*EXTRACTED ENTRIES*.

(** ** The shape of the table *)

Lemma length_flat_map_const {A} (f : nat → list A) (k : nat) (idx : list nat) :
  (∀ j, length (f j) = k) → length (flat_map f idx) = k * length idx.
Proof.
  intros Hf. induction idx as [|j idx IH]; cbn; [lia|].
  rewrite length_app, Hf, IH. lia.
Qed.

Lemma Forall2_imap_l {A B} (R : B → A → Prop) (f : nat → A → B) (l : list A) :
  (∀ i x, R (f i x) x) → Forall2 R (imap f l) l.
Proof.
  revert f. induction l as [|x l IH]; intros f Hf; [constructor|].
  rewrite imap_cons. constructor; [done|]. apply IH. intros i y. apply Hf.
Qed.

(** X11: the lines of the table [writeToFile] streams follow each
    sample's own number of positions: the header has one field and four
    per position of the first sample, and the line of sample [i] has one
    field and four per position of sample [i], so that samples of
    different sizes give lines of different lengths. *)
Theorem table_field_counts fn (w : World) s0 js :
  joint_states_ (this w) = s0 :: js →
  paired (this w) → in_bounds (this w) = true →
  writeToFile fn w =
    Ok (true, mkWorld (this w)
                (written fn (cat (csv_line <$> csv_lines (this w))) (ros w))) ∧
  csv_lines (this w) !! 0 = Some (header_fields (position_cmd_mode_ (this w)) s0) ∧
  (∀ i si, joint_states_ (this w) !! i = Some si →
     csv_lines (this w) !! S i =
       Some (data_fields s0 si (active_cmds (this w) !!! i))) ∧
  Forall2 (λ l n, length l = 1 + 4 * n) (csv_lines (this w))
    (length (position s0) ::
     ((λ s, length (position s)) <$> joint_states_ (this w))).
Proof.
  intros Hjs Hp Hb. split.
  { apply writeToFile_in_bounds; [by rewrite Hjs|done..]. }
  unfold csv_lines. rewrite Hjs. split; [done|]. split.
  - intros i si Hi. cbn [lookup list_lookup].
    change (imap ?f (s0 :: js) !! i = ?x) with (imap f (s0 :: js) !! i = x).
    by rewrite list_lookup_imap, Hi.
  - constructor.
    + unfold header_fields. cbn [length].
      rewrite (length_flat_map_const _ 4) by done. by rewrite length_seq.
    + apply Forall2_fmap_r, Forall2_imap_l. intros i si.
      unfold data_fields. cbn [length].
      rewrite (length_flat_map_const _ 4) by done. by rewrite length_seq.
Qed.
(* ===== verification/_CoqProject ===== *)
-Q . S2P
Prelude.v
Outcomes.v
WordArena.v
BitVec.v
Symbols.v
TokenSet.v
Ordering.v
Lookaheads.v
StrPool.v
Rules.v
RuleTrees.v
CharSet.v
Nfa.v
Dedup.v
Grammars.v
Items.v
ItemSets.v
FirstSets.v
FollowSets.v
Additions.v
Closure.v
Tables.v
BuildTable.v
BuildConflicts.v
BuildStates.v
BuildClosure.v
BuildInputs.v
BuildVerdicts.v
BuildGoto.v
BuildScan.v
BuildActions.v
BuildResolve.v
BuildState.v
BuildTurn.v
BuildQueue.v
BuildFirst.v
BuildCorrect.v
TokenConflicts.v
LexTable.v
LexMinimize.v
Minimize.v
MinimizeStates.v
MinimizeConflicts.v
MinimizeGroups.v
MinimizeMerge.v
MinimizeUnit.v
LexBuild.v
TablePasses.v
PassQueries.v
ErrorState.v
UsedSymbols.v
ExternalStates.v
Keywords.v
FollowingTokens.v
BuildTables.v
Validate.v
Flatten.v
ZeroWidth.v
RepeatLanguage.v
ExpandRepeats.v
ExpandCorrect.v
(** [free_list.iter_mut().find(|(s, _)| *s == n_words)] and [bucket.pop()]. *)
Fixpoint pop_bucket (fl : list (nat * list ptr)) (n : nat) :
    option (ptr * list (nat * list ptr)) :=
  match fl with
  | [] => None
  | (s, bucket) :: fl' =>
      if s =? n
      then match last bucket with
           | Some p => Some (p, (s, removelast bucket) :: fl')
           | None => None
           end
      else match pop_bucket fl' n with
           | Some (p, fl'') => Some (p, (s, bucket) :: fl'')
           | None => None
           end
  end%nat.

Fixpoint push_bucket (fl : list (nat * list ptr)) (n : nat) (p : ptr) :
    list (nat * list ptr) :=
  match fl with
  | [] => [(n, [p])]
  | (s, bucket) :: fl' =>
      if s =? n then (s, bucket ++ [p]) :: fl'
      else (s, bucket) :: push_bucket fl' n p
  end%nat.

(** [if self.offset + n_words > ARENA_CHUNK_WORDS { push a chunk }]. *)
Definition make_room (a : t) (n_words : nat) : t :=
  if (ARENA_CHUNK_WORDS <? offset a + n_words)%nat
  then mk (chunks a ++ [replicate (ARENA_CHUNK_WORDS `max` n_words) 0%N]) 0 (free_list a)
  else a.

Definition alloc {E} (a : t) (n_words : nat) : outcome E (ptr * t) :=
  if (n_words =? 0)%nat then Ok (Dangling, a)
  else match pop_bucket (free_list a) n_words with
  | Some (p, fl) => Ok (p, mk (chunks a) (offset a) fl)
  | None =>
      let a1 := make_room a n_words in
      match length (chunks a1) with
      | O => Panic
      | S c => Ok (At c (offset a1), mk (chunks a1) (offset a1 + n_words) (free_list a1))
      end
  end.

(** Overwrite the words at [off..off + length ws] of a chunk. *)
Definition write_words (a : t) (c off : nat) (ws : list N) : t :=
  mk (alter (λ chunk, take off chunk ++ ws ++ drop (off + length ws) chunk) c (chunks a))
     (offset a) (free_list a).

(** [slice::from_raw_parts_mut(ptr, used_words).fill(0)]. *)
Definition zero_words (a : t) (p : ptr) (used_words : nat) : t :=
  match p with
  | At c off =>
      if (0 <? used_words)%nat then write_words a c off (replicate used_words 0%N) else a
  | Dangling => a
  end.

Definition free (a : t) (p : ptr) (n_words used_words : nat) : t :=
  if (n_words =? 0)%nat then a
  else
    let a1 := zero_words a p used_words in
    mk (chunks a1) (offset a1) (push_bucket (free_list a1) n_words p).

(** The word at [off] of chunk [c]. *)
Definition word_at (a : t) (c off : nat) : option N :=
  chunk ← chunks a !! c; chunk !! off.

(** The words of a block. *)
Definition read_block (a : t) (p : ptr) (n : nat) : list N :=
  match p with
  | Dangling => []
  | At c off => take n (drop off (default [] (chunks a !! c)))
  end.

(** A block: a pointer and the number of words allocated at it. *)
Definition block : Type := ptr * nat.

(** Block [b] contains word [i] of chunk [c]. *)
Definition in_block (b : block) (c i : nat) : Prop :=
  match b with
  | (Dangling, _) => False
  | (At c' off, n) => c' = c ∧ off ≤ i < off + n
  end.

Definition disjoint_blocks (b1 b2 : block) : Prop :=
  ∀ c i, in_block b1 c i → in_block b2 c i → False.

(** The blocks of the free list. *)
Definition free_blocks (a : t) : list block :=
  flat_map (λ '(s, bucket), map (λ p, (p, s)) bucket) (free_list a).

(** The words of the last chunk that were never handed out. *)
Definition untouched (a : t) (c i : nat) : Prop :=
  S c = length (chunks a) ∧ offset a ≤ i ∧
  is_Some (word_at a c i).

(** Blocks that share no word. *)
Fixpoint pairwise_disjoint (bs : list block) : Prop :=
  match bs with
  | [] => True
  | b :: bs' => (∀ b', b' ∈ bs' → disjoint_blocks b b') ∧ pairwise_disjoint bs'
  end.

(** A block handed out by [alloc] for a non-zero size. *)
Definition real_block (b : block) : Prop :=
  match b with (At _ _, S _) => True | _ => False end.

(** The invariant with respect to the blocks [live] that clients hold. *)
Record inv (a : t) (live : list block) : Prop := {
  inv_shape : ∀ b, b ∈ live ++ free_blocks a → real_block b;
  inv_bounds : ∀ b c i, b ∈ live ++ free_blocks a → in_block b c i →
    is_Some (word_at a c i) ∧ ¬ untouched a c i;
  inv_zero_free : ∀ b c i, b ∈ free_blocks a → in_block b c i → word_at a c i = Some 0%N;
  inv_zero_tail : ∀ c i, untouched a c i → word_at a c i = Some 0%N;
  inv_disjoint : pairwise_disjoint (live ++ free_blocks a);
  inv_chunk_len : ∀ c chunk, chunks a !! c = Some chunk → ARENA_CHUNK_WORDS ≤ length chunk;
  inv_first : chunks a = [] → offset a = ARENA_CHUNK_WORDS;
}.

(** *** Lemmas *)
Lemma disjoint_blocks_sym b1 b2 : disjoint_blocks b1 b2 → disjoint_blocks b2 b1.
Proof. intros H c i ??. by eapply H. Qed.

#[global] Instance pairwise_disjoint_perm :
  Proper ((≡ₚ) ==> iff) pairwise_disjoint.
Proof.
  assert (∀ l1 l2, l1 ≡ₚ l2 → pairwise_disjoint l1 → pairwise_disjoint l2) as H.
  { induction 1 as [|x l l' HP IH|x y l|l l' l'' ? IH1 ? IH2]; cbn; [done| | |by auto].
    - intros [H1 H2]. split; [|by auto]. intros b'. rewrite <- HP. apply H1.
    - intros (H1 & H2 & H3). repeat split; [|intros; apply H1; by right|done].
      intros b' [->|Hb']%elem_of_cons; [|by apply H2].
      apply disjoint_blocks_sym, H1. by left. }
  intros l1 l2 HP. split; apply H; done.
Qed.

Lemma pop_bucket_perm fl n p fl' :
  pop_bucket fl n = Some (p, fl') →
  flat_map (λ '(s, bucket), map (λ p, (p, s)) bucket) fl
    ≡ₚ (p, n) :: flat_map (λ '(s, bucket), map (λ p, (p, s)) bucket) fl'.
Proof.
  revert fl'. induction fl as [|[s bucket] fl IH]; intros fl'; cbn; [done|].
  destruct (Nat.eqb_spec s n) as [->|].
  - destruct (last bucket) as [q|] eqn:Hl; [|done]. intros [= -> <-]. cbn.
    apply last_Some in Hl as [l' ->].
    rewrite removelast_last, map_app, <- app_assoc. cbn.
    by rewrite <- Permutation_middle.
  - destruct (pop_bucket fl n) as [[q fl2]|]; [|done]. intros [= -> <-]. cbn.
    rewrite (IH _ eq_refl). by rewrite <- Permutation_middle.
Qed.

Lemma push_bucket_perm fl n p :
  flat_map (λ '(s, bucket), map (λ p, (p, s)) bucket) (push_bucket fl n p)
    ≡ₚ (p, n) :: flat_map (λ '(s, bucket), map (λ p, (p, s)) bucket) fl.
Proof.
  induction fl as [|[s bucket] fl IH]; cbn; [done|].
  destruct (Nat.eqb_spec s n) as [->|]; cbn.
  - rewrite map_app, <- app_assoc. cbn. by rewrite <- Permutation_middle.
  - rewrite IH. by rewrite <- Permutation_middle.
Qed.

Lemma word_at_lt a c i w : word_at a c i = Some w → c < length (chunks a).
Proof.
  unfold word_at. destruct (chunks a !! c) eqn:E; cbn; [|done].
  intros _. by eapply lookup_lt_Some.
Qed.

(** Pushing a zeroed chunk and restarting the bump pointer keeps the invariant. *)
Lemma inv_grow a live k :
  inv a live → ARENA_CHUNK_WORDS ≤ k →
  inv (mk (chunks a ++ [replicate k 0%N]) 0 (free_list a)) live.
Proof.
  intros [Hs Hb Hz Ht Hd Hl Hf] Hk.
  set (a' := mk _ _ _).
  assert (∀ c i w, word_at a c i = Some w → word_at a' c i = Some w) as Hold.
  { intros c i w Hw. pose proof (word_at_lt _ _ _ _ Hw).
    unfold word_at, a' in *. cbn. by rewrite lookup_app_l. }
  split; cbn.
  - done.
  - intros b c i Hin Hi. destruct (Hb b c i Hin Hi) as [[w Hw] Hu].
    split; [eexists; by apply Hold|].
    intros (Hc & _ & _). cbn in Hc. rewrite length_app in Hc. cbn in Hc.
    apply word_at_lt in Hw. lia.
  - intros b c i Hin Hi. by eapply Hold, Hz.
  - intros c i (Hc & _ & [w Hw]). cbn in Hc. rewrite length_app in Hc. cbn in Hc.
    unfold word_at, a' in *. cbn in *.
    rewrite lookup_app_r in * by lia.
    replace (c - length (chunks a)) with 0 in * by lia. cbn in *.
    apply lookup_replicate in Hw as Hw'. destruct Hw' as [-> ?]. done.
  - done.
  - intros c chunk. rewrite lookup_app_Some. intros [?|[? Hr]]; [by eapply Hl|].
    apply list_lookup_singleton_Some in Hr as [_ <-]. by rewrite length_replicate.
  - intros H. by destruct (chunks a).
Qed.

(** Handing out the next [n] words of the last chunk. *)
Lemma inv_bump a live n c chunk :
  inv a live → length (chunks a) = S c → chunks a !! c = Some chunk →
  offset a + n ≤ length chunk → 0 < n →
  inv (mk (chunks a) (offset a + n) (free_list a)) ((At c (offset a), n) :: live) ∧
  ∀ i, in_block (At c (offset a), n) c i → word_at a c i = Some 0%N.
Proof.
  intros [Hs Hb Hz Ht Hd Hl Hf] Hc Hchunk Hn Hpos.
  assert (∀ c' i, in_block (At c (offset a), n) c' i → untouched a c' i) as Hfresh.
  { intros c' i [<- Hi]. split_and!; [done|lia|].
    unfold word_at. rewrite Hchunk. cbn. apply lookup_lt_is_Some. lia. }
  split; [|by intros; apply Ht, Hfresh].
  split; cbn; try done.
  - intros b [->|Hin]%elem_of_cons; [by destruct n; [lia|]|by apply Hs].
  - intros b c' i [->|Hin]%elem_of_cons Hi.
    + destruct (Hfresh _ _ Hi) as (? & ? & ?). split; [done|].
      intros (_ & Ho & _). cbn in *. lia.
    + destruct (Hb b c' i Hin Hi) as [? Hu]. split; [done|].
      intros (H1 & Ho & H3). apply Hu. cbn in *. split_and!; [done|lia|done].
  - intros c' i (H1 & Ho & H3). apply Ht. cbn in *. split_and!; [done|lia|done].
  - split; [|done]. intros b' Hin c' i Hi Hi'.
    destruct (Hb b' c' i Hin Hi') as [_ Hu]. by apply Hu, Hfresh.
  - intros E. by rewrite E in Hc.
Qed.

*WHAT IS REQUIRED*. In the listing above, find the line containing "Definition free (a" and the line containing "Dangling => []", then retype both and every line between them exactly, with nothing else.

*OUTPUT OF THE EXERCISE*.
Definition free (a : t) (p : ptr) (n_words used_words : nat) : t :=
  if (n_words =? 0)%nat then a
  else
    let a1 := zero_words a p used_words in
    mk (chunks a1) (offset a1) (push_bucket (free_list a1) n_words p).

(** The word at [off] of chunk [c]. *)
Definition word_at (a : t) (c off : nat) : option N :=
  chunk ← chunks a !! c; chunk !! off.

(** The words of a block. *)
Definition read_block (a : t) (p : ptr) (n : nat) : list N :=
  match p with
  | Dangling => []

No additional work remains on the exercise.